Illustrious Roanokers: Henrietta Lacks

Perhaps no Roanoke-born individual has touched the lives of so many as an almost unknown young African-American woman named Henrietta Lacks.

Henrietta Lacks (1920 – 1951)

The story of Henrietta is amazing and mysterious: mysterious because the details of her tragically short life are mostly lost to time, and amazing because of the far-reaching effects her life has had on the course of history and on untold numbers of people.

Few details are known of Henrietta. Born in Roanoke in 1920, her mother died when she was four years old, after which she lived with extended family in rural Clover, VA. Married at twenty-one, her family supported themselves by tobacco farming until she and her husband moved to Baltimore for better employment. It was there that, in 1951, just after giving birth, she was found to have cervical cancer. Only a few months later, at 31 years of age, Henrietta died of the cancer, leaving behind her husband and five young children.

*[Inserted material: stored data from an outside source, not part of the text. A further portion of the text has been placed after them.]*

Lemma ollama_chat_trace self messages max_tokens temperature w :
  trace (snd (OllamaProvider.chat self messages max_tokens temperature w))
  = (trace w ++
     [EvPost {| pr_url := ollama_base_url self +:+ "/api/chat";
                pr_json := OllamaProvider.payload self messages max_tokens
                             temperature;
                pr_timeout := 120 |}])%list.
Proof.
  unfold OllamaProvider.chat, bind, requests_post.
  destruct (on_post _ _ _) as [e | response]; [reflexivity |].
  unfold raise_for_status.
  destruct (_ && _)%Z; [reflexivity |]. cbn.
  unfold Response_json. destruct (body response) as [data|]; [|reflexivity].
  cbn. unfold getitem.
  destruct data; try reflexivity.
  destruct (dict_get "message" d) as [message|]; [|reflexivity]. cbn.
  destruct message; try reflexivity.
  destruct (dict_get "content" d0) as [text|]; [|reflexivity]. cbn.
  destruct text; reflexivity.
Qed.

(** What [chat] returns, by what the backend answered. *)
Lemma ollama_chat_result self messages max_tokens temperature w :
  fst (OllamaProvider.chat self messages max_tokens temperature w)
  = match on_post (backend w) (trace w)
            {| pr_url := ollama_base_url self +:+ "/api/chat";
               pr_json := OllamaProvider.payload self messages max_tokens
                            temperature;
               pr_timeout := 120 |} with
    | inl e => inl e
    | inr response =>
        if ((400 <=? status_code response)
            && (status_code response <? 600))%Z
        then inl (HTTPError (status_code response))
        else
          match body response with
          | None => inl JSONDecodeError
          | Some (JDict d) =>
              match dict_get "message" d with
              | None => inl (KeyError "message")
              | Some (JDict m) =>
                  match dict_get "content" m with
                  | None => inl (KeyError "content")
                  | Some (JStr s) => inr (Str.strip s)
                  | Some _ => inl AttributeError
                  end
              | Some _ => inl TypeError
              end
          | Some _ => inl TypeError
          end
    end.
Proof.
  unfold OllamaProvider.chat, bind, requests_post.
  destruct (on_post _ _ _) as [e | response]; [reflexivity |].
  unfold raise_for_status.
  destruct (_ && _)%Z; [reflexivity |]. cbn.
  unfold Response_json. destruct (body response) as [data|]; [|reflexivity].
  cbn. unfold getitem.
  destruct data; try reflexivity.
  destruct (dict_get "message" d) as [message|]; [|reflexivity]. cbn.
  destruct message; try reflexivity.
  destruct (dict_get "content" d0) as [text|]; [|reflexivity]. cbn.
  destruct text; reflexivity.
Qed.
(** The state an outcome carries. *)
Definition outcome_state (o : outcome) : option state :=
  match o with
  | Returned s | Spinning s => Some s
  | OutOfBounds => None
  end.

Definition is_spinning (o : outcome) : bool :=
  match o with
  | Spinning _ => true
  | _ => false
  end.

(** The state in which the command loop of the hook starts, but for
    Serial's queue: interrupts are enabled, the receive interrupt has
    emptied the USART, and when stepping [line] has been printed. *)
Definition hook_start (line : string) (s : state) : state :=
  if debug_step s
  then Serial_println line (set_uart [] (set_irq true s))
  else set_uart [] (set_irq true s).

(** The control inputs of the 6502 that [setup] deasserts. *)
Definition control_masks (P : pins) : list Z :=
  [ICTL_RDY P; ICTL_IRQB P; ICTL_NMIB P; ICTL_SOB P; ICTL_BE P].

(** The ICTL pins are distinct bits as far as [setup] needs: PHI2 and RESB
    differ, and neither is one of the five control inputs. *)
Definition wf_pins (P : pins) : Prop :=
  wf_ictl P /\
  Forall (fun m => mask8 m /\ Z.land (ICTL_PHI2 P) m = 0 /\
                   Z.land (ICTL_RESB P) m = 0) (control_masks P).

(** The lines of [debug_header]. *)
Definition banner : list string :=
  [""; "6502ctl:"; "    s to step"; "    c to continue"; "    b to break";
   "    r to reset"].

(** The bytes that a running debugger acts on. *)
Definition resolves_running (c : ascii) : bool :=
  Ascii.eqb c "b" || Ascii.eqb c "r".

(** What the hook leaves alone whatever it receives. *)
Definition hook_frame (s s' : state) : Prop :=
  ram s' = ram s /\ ictl_ddr s' = ictl_ddr s /\ dbus_ddr s' = dbus_ddr s /\
  dbus_port s' = dbus_port s /\ tx s' = tx s.

(** [n] clock pulses as levels of PHI2. *)
Fixpoint pulses (n : nat) : list bool :=
  match n with
  | O => []
  | S k => true :: false :: pulses k
  end.

(** A sample pin assignment, a ROM image of NOPs and a one-word
    disassembler, to run the definitions on. *)
Definition sample_pins : pins := mkPins 1 2 4 8 1 2 4 8 16 32 64.
Definition sample_rom : list Z := replicate (Z.to_nat ROMSIZE) 0xEA.
Definition sample_disasm (_ : Z -> option Z) (_ : Z) : string := "nop".

(** ** Memory decoder *)

Lemma land_RAMMASK (a : Z) : 0 <= a < 0x1000 -> Z.land a RAMMASK = a.
Proof.
  intros Ha. change RAMMASK with (Z.ones 12).
  rewrite Z.land_ones by lia. apply Z.mod_small. change (2 ^ 12) with 4096. lia.
Qed.

Lemma RAMADDR_true (a : Z) : RAMADDR a = true <-> a < 0x1000.
Proof. unfold RAMADDR. apply Z.ltb_lt. Qed.

Lemma RAMADDR_false (a : Z) : RAMADDR a = false <-> 0x1000 <= a.
Proof. unfold RAMADDR. rewrite Z.ltb_ge. reflexivity. Qed.

Lemma ROMADDR_true (a : Z) : ROMADDR a = true <-> 0xA000 <= a.
Proof. unfold ROMADDR. rewrite Z.geb_leb. apply Z.leb_le. Qed.

Lemma rom_index_rom (a : Z) :
  is_u16 a -> ROMADDR a = true ->
  rom_index a = a - 0xA000 /\ 0 <= rom_index a < ROMSIZE.
Proof.
  intros [Hlo Hhi] Hrom. apply ROMADDR_true in Hrom.
  unfold rom_index, u16. rewrite Z.mod_small by lia.
  unfold ROMSIZE. lia.
Qed.

Lemma write_data_wf (a v : Z) (s : state) :
  wf_state s -> wf_state (write_data a v s).
Proof.
  unfold wf_state, write_data. intros Hs.
  destruct (RAMADDR a); simpl; [rewrite length_insert|]; exact Hs.
Qed.

Lemma write_data_same (rom : list Z) (a v : Z) (s : state) :
  wf_state s -> 0 <= a < 0x1000 ->
  read_data rom (write_data a v s) a = Some v.
Proof.
  intros Hs Ha. unfold read_data, write_data.
  assert (RAMADDR a = true) as -> by (apply RAMADDR_true; lia).
  simpl. rewrite land_RAMMASK by exact Ha.
  apply list_lookup_insert_eq. rewrite Hs. unfold RAMSIZE. lia.
Qed.

Lemma write_data_other (rom : list Z) (a a' v : Z) (s : state) :
  0 <= a < 0x1000 -> is_u16 a' -> a' <> a ->
  read_data rom (write_data a' v s) a = read_data rom s a.
Proof.
  intros Ha Ha' Hne. unfold read_data, write_data.
  assert (RAMADDR a = true) as -> by (apply RAMADDR_true; lia).
  destruct (RAMADDR a') eqn:E; [|reflexivity].
  apply RAMADDR_true in E. simpl.
  rewrite !land_RAMMASK by (unfold is_u16 in Ha'; lia).
  apply list_lookup_insert_ne. unfold is_u16 in Ha'. lia.
Qed.

Lemma run_ops_wf (ops : list mem_op) (s : state) :
  wf_state s -> wf_state (run_ops ops s).
Proof.
  revert s. induction ops as [|op ops IH]; intros s Hs; simpl; [exact Hs|].
  apply IH. destruct op; simpl; [exact Hs | apply write_data_wf, Hs].
Qed.

Lemma run_ops_spared (rom : list Z) (a : Z) (ops : list mem_op) (s : state) :
  0 <= a < 0x1000 -> Forall (spares a) ops ->
  read_data rom (run_ops ops s) a = read_data rom s a.
Proof.
  intros Ha Hops. revert s.
  induction Hops as [|op ops Hop _ IH]; intros s; simpl; [reflexivity|].
  rewrite IH. destruct op as [r|a' v']; simpl; [reflexivity|].
  destruct Hop as [Hu Hne]. apply write_data_other; assumption.
Qed.
(** * Reference-counted handles of [smart_ptrs.h]: [SharedPtr] and [WeakPtr]

    A shallow embedding of the two handle classes and of the control block
    they share, over an explicit store:

    - every handle object lives in a store indexed by the identity of the
      object (its [this] address), so that [this != &other] is a comparison
      of identities and aliasing through a shared [ControlBlock] is explicit;
    - control blocks live in a heap; [new ControlBlock()] draws a fresh
      allocation identity, [delete block_] removes the block, and reading a
      counter through a pointer to a removed block is undefined behaviour
      (the computation yields [None]);
    - every executed [delete] is recorded in a log, most recent first.

    [size_t] counters are 64-bit integers with wrap-around. *)

From stdpp Require Import gmap list fin_maps.

(* stdpp's solvers clear hypotheses by name after using them. *)
Set Warnings "-clear-no-such-hyp".

(** ** Data model *)

(** Identities are natural numbers: [var] names a handle object, [loc] a
    [ControlBlock] allocation and [addr] a [std::string] allocation.  A
    [std::string*] is an [option addr], [None] being [nullptr]. *)
Abbreviation var := nat.
Abbreviation loc := nat.
Abbreviation addr := nat.

Definition SIZE_MAX : Z := 2 ^ 64 - 1.

(** Arithmetic of [size_t]. *)
Definition wrap (z : Z) : Z := (z mod 2 ^ 64)%Z.

(** [class ControlBlock { size_t shared_count_ = 0; size_t weak_count_ = 0; }] *)
Record ControlBlock := mkBlock {
  shared_count_ : Z;
  weak_count_ : Z
}.

(** Fields of a [SharedPtr]: [std::string* ptr_; ControlBlock* block_]. *)
Record SharedPtr := mkShared {
  ptr_ : option addr;
  block_ : option loc
}.

(** Fields of a [WeakPtr]: [ControlBlock* block_; std::string* ptr_]. *)
Record WeakPtr := mkWeak {
  wblock_ : option loc;
  wptr_ : option addr
}.

Inductive event :=
  | FreeValue (p : addr)   (* [delete ptr_] on a non-null pointer *)
  | FreeBlock (b : loc).   (* [delete block_] *)

Global Instance ControlBlock_eq_dec : EqDecision ControlBlock.
Proof. solve_decision. Defined.
Global Instance SharedPtr_eq_dec : EqDecision SharedPtr.
Proof. solve_decision. Defined.
Global Instance WeakPtr_eq_dec : EqDecision WeakPtr.
Proof. solve_decision. Defined.
Global Instance event_eq_dec : EqDecision event.
Proof. solve_decision. Defined.

Record State := mkState {
  shared : gmap var SharedPtr;    (* the live [SharedPtr] objects *)
  weak : gmap var WeakPtr;        (* the live [WeakPtr] objects *)
  heap : gmap loc ControlBlock;   (* the live control blocks *)
  next : loc;                     (* identity of the next allocation *)
  log : list event                (* executed deletes, most recent first *)
}.

Definition init : State := mkState ∅ ∅ ∅ 0 [].

Definition with_shared (f : gmap var SharedPtr → gmap var SharedPtr) (st : State) : State :=
  mkState (f (shared st)) (weak st) (heap st) (next st) (log st).
Definition with_weak (f : gmap var WeakPtr → gmap var WeakPtr) (st : State) : State :=
  mkState (shared st) (f (weak st)) (heap st) (next st) (log st).
Definition with_heap (f : gmap loc ControlBlock → gmap loc ControlBlock) (st : State) : State :=
  mkState (shared st) (weak st) (f (heap st)) (next st) (log st).

(** ** Computations over the store

    [None] is undefined behaviour: a field of an object that does not exist,
    a counter behind a dangling [block_], a second [delete] of a block. *)

Definition M (A : Type) : Type := State → option (A * State).

Definition ret {A} (a : A) : M A := λ st, Some (a, st).
Definition bind {A B} (m : M A) (k : A → M B) : M B :=
  λ st, match m st with
        | Some (a, st') => k a st'
        | None => None
        end.
Definition fail {A} : M A := λ _, None.

Notation "x <- m ;; k" := (bind m (λ x, k))
  (at level 100, m at next level, right associativity).
Notation "m ;;; k" := (bind m (λ _, k))
  (at level 100, right associativity).

(** *** Fields of handle objects *)

Definition s_ptr (x : var) : M (option addr) :=
  λ st, match shared st !! x with Some h => Some (ptr_ h, st) | None => None end.
Definition s_block (x : var) : M (option loc) :=
  λ st, match shared st !! x with Some h => Some (block_ h, st) | None => None end.
Definition set_s_ptr (x : var) (p : option addr) : M unit :=
  λ st, match shared st !! x with
        | Some h => Some (tt, with_shared (insert x (mkShared p (block_ h))) st)
        | None => None
        end.
Definition set_s_block (x : var) (b : option loc) : M unit :=
  λ st, match shared st !! x with
        | Some h => Some (tt, with_shared (insert x (mkShared (ptr_ h) b)) st)
        | None => None
        end.

Definition w_ptr (w : var) : M (option addr) :=
  λ st, match weak st !! w with Some h => Some (wptr_ h, st) | None => None end.
Definition w_block (w : var) : M (option loc) :=
  λ st, match weak st !! w with Some h => Some (wblock_ h, st) | None => None end.
Definition set_w_ptr (w : var) (p : option addr) : M unit :=
  λ st, match weak st !! w with
        | Some h => Some (tt, with_weak (insert w (mkWeak (wblock_ h) p)) st)
        | None => None
        end.
Definition set_w_block (w : var) (b : option loc) : M unit :=
  λ st, match weak st !! w with
        | Some h => Some (tt, with_weak (insert w (mkWeak b (wptr_ h))) st)
        | None => None
        end.

(** *** Object lifetime: storage for a new handle object, initialised by the
    constructor's member initialisers, and the end of an object's life. *)

Definition construct_s (x : var) (p : option addr) (b : option loc) : M unit :=
  λ st, match shared st !! x with
        | None => Some (tt, with_shared (insert x (mkShared p b)) st)
        | Some _ => None
        end.
Definition end_s (x : var) : M unit :=
  λ st, match shared st !! x with
        | Some _ => Some (tt, with_shared (delete x) st)
        | None => None
        end.
Definition construct_w (w : var) (b : option loc) (p : option addr) : M unit :=
  λ st, match weak st !! w with
        | None => Some (tt, with_weak (insert w (mkWeak b p)) st)
        | Some _ => None
        end.
Definition end_w (w : var) : M unit :=
  λ st, match weak st !! w with
        | Some _ => Some (tt, with_weak (delete w) st)
        | None => None
        end.

(** *** Control blocks *)

Definition shared_count (b : loc) : M Z :=
  λ st, match heap st !! b with Some blk => Some (shared_count_ blk, st) | None => None end.
Definition weak_count (b : loc) : M Z :=
  λ st, match heap st !! b with Some blk => Some (weak_count_ blk, st) | None => None end.
Definition set_shared_count (b : loc) (c : Z) : M unit :=
  λ st, match heap st !! b with
        | Some blk => Some (tt, with_heap (insert b (mkBlock c (weak_count_ blk))) st)
        | None => None
        end.
Definition set_weak_count (b : loc) (c : Z) : M unit :=
  λ st, match heap st !! b with
        | Some blk => Some (tt, with_heap (insert b (mkBlock (shared_count_ blk) c)) st)
        | None => None
        end.

(** [new ControlBlock()]: both counters start at 0. *)
Definition new_ControlBlock : M loc :=
  λ st, Some (next st,
              mkState (shared st) (weak st) (<[next st := mkBlock 0 0]> (heap st))
                      (S (next st)) (log st)).

(** [delete block_] *)
Definition delete_block (b : loc) : M unit :=
  λ st, match heap st !! b with
        | Some _ => Some (tt, mkState (shared st) (weak st) (delete b (heap st))
                                      (next st) (FreeBlock b :: log st))
        | None => None
        end.

(** [delete ptr_]; deleting [nullptr] does nothing. *)
Definition delete_string (p : option addr) : M unit :=
  λ st, match p with
        | Some a => Some (tt, mkState (shared st) (weak st) (heap st) (next st)
                                      (FreeValue a :: log st))
        | None => Some (tt, st)
        end.

(** [++block_->shared_count_] and [++block_->weak_count_]; going through a
    null [block_] is undefined. *)
Definition incr_shared (b : option loc) : M unit :=
  match b with
  | Some blk => c <- shared_count blk ;; set_shared_count blk (wrap (c + 1))
  | None => fail
  end.
Definition incr_weak (b : option loc) : M unit :=
  match b with
  | Some blk => c <- weak_count blk ;; set_weak_count blk (wrap (c + 1))
  | None => fail
  end.

(** [block_ != nullptr && block_->shared_count_ > 0], evaluated left to
    right with short circuit. *)
Definition alive (b : option loc) : M bool :=
  match b with
  | Some blk => c <- shared_count blk ;; ret (0 <? c)%Z
  | None => ret false
  end.

(** ** [SharedPtr] *)

(** [void Release()] *)
Definition SharedPtr_Release (this : var) : M unit :=
  b <- s_block this ;;
  match b with
  | Some blk =>
      c <- shared_count blk ;;
      set_shared_count blk (wrap (c - 1)) ;;;
      if (wrap (c - 1) =? 0)%Z then
        p <- s_ptr this ;;
        delete_string p ;;;
        set_s_ptr this None ;;;
        w <- weak_count blk ;;
        if (w =? 0)%Z then
          delete_block blk ;;;
          set_s_block this None
        else ret tt
      else ret tt
  | None => ret tt
  end.

(** [SharedPtr() = default] *)
Definition SharedPtr_default (this : var) : M unit :=
  construct_s this None None.

(** [explicit SharedPtr(std::string* ptr) : ptr_(ptr)] *)
Definition SharedPtr_from_raw (this : var) (ptr : option addr) : M unit :=
  construct_s this ptr None ;;;
  match ptr with
  | Some _ =>
      b <- new_ControlBlock ;;
      set_s_block this (Some b) ;;;
      b' <- s_block this ;;
      incr_shared b'
  | None => ret tt
  end.

(** [SharedPtr(const SharedPtr& other) : ptr_(other.ptr_), block_(other.block_)] *)
Definition SharedPtr_copy (this other : var) : M unit :=
  p <- s_ptr other ;;
  b <- s_block other ;;
  construct_s this p b ;;;
  b' <- s_block this ;;
  match b' with
  | Some _ => incr_shared b'
  | None => ret tt
  end.

(** [SharedPtr(SharedPtr&& other) noexcept : ptr_(other.ptr_), block_(other.block_)] *)
Definition SharedPtr_move (this other : var) : M unit :=
  p <- s_ptr other ;;
  b <- s_block other ;;
  construct_s this p b ;;;
  set_s_block other None ;;;
  set_s_ptr other None.

(** [SharedPtr::SharedPtr(const WeakPtr& ptr)] *)
Definition SharedPtr_from_weak (this ptr : var) : M unit :=
  construct_s this None None ;;;
  b <- w_block ptr ;;
  a <- alive b ;;
  if a then
    p <- w_ptr ptr ;;
    set_s_ptr this p ;;;
    b1 <- w_block ptr ;;
    set_s_block this b1 ;;;
    b2 <- s_block this ;;
    incr_shared b2
  else
    set_s_ptr this None ;;;
    set_s_block this None.

(** [SharedPtr& operator=(const SharedPtr& other)] *)
Definition SharedPtr_assign (this other : var) : M unit :=
  if decide (this ≠ other) then
    SharedPtr_Release this ;;;
    p <- s_ptr other ;;
    set_s_ptr this p ;;;
    b <- s_block other ;;
    set_s_block this b ;;;
    b' <- s_block this ;;
    match b' with
    | Some _ => incr_shared b'
    | None => ret tt
    end
  else ret tt.

(** [SharedPtr& operator=(SharedPtr&& other) noexcept] *)
Definition SharedPtr_move_assign (this other : var) : M unit :=
  if decide (this ≠ other) then
    SharedPtr_Release this ;;;
    p <- s_ptr other ;;
    set_s_ptr this p ;;;
    b <- s_block other ;;
    set_s_block this b ;;;
    set_s_block other None ;;;
    set_s_ptr other None
  else ret tt.

(** [~SharedPtr()] *)
Definition SharedPtr_dtor (this : var) : M unit :=
  SharedPtr_Release this ;;;
  end_s this.

(** [std::string* Get() const] *)
Definition SharedPtr_Get (this : var) : M (option addr) := s_ptr this.

(** [void Reset(std::string* new_ptr = nullptr)] *)
Definition SharedPtr_Reset (this : var) (new_ptr : option addr) : M unit :=
  SharedPtr_Release this ;;;
  match new_ptr with
  | Some _ =>
      set_s_ptr this new_ptr ;;;
      b <- new_ControlBlock ;;
      set_s_block this (Some b) ;;;
      b' <- s_block this ;;
      match b' with
      | Some blk => set_shared_count blk 1
      | None => fail
      end
  | None =>
      set_s_ptr this None ;;;
      set_s_block this None
  end.

(** ** [WeakPtr] *)

(** [void Release()] *)
Definition WeakPtr_Release (this : var) : M unit :=
  b <- w_block this ;;
  match b with
  | Some blk =>
      c <- weak_count blk ;;
      set_weak_count blk (wrap (c - 1)) ;;;
      w <- weak_count blk ;;
      both <- (if (w =? 0)%Z then s <- shared_count blk ;; ret (s =? 0)%Z
               else ret false) ;;
      (if both then delete_block blk else ret tt) ;;;
      set_w_block this None
  | None => ret tt
  end ;;;
  set_w_ptr this None.

(** [WeakPtr() = default] *)
Definition WeakPtr_default (this : var) : M unit :=
  construct_w this None None.

(** [explicit WeakPtr(std::string* ptr) : ptr_(ptr)]; [block_] takes its
    default member initialiser [nullptr] before the body tests it. *)
Definition WeakPtr_from_raw (this : var) (ptr : option addr) : M unit :=
  construct_w this None ptr ;;;
  b <- w_block this ;;
  match b with
  | Some blk => set_weak_count blk 1
  | None => ret tt
  end.
Lemma f64_eq_key x y : f64_eqb x y = true <-> num x /\ num y /\ key_eq x y.
Proof.
  unfold f64_eqb, SFeqb.
  destruct (num_dec x) as [Hx|Hx], (num_dec y) as [Hy|Hy].
  2-4: rewrite ?(nan_compare_l x y), ?(nan_compare_r x y) by done;
       unfold num; split; intros; [done|]; destruct_and!; congruence.
  rewrite SFcompare_key by done. pose proof (key_cmp_spec x y) as H.
  destruct (key_cmp x y); split; intros; try done; destruct_and?;
    unfold key_lt, key_eq in *; lia.
Qed.

(** Turns every comparison of the context into linear arithmetic on keys. *)
Ltac f64_order :=
  rewrite ?f64_lt_key, ?f64_le_key, ?f64_eq_key in *;
  repeat match goal with
  | H : f64_ltb _ _ = true |- _ => rewrite f64_lt_key in H
  | H : f64_leb _ _ = true |- _ => rewrite f64_le_key in H
  | H : f64_eqb _ _ = true |- _ => rewrite f64_eq_key in H
  end;
  destruct_and?; unfold key_lt, key_eq in *;
  split_and?; try done; try lia.

Lemma f64_ltb_false x y : num x -> num y -> f64_ltb x y = false <-> f64_leb y x = true.
Proof.
  intros Hx Hy. rewrite f64_le_key, <- not_true_iff_false, f64_lt_key.
  split; intros; destruct_and?; split_and?; tauto.
Qed.

Lemma f64_leb_false x y : num x -> num y -> f64_leb x y = false <-> f64_ltb y x = true.
Proof.
  intros Hx Hy. unfold f64_leb, f64_ltb, SFleb, SFltb. rewrite !SFcompare_key by done.
  pose proof (key_cmp_spec x y). pose proof (key_cmp_spec y x).
  destruct (key_cmp x y), (key_cmp y x); split; try done;
    unfold key_lt, key_eq in *; lia.
Qed.

Lemma f64_le_refl x : num x -> f64_leb x x = true.
Proof. intros. f64_order. Qed.

Lemma f64_le_trans x y z : f64_leb x y = true -> f64_leb y z = true -> f64_leb x z = true.
Proof. intros. f64_order. Qed.

Lemma f64_lt_le_trans x y z : f64_ltb x y = true -> f64_leb y z = true -> f64_ltb x z = true.
Proof. intros. f64_order. Qed.

Lemma f64_le_lt_trans x y z : f64_leb x y = true -> f64_ltb y z = true -> f64_ltb x z = true.
Proof. intros. f64_order. Qed.

Lemma f64_lt_le x y : f64_ltb x y = true -> f64_leb x y = true.
Proof. intros. f64_order. Qed.

Lemma f64_le_antisym x y : f64_leb x y = true -> f64_leb y x = true -> f64_eqb x y = true.
Proof. intros. f64_order. Qed.

Lemma f64_eq_le x y : f64_eqb x y = true -> f64_leb x y = true.
Proof. intros. f64_order. Qed.

Lemma f64_lt_num x y : f64_ltb x y = true -> num x /\ num y.
Proof. rewrite f64_lt_key. tauto. Qed.

Lemma f64_le_num x y : f64_leb x y = true -> num x /\ num y.
Proof. rewrite f64_le_key. tauto. Qed.

Lemma f64_nan_lt x y : is_nan x = true \/ is_nan y = true -> f64_ltb x y = false.
Proof.
  intros H. apply not_true_iff_false. rewrite f64_lt_key. unfold num.
  intros (? & ? & _). destruct H; congruence.
Qed.

Lemma f64_nan_le x y : is_nan x = true \/ is_nan y = true -> f64_leb x y = false.
Proof.
  intros H. apply not_true_iff_false. rewrite f64_le_key. unfold num.
  intros (? & ? & _). destruct H; congruence.
Qed.

(** [max] and [min]. *)
Lemma f64_max_num x y : num x \/ num y -> num (f64_max x y).
Proof.
  unfold num, f64_max. destruct (is_nan x) eqn:?, (is_nan y) eqn:?; intros []; try done.
  all: by destruct (f64_ltb x y).
Qed.

Lemma f64_min_num x y : num x \/ num y -> num (f64_min x y).
Proof.
  unfold num, f64_min. destruct (is_nan x) eqn:?, (is_nan y) eqn:?; intros []; try done.
  all: by destruct (f64_ltb y x).
Qed.

Lemma f64_max_ge_l x y : num x -> f64_leb x (f64_max x y) = true.
Proof.
  intros Hx. unfold f64_max. rewrite Hx.
  destruct (is_nan y) eqn:Hy; [by apply f64_le_refl|].
  destruct (f64_ltb x y) eqn:E; [by apply f64_lt_le | by apply f64_le_refl].
Qed.

Lemma f64_max_ge_r x y : num y -> f64_leb y (f64_max x y) = true.
Proof.
  intros Hy. unfold f64_max. rewrite Hy.
  destruct (is_nan x) eqn:Hx; [by apply f64_le_refl|].
  destruct (f64_ltb x y) eqn:E; [by apply f64_le_refl|].
  by apply f64_ltb_false.
Qed.

Lemma f64_min_le_l x y : num x -> f64_leb (f64_min x y) x = true.
Proof.
  intros Hx. unfold f64_min. rewrite Hx.
  destruct (is_nan y) eqn:Hy; [by apply f64_le_refl|].
  destruct (f64_ltb y x) eqn:E; [by apply f64_lt_le | by apply f64_le_refl].
Qed.

Lemma f64_min_le_r x y : num y -> f64_leb (f64_min x y) y = true.
Proof.
  intros Hy. unfold f64_min. rewrite Hy.
  destruct (is_nan x) eqn:Hx; [by apply f64_le_refl|].
  destruct (f64_ltb y x) eqn:E; [by apply f64_le_refl|].
  by apply f64_ltb_false.
Qed.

During the course of her treatment at Johns Hopkins hospital, a biopsy of her cancer cells was taken and examined in the hospital lab. There, researchers found something shocking: unlike all previous cells they had worked with, Henrietta’s cells did not die in culture after only a few days. Instead, they multiplied rapidly – doubling in number within 24 hours. This enabled scientists to begin using them for experiments that had previously been impossible. By dividing Henrietta’s cells, scientists were able to start a cell line that could indefinitely sustain itself – a cell line still alive today, known as the HeLa immortal cell line.

The impact of Henrietta’s living cells is hard to grasp. Her cells are today the oldest and most widely used in the medical research community. They were used by Jonas Salk during his polio research, greatly accelerating his development of the polio vaccine. They also became the cells used in the first ever cell mass-production factory at Tuskegee University. Research done with Henrietta’s cells led to many genetic discoveries, including determining the number of human chromosomes and the mapping of the human genome. They have been used for research and advances in the study of cancer, AIDS, HPV, and many other viruses, and have been (and continue to be) the basis for innumerable scientific studies. Henrietta’s cells are still unmatched for their robustness, adaptability, and hardiness.

Yet even in this astounding legacy, there is an undercurrent of sadness. First, for Henrietta herself, whose life was cut short and who died in pain and anonymity. Second, for the impact on her family. Henrietta’s husband and children knew nothing of the spread of her cells throughout the medical world – because they were never told. It was nearly 25 years later that the family discovered that her cells were in such widespread use, having been donated and sold countless times. Through the years, her family have continued to fight battles for their privacy – over medical records and even the DNA mapping of their mother and grandmother. Yet after seventy years, at least one thing has changed: there is finally well-deserved recognition of the debt that we all owe to Henrietta Lacks – wife, mother, and world-changer.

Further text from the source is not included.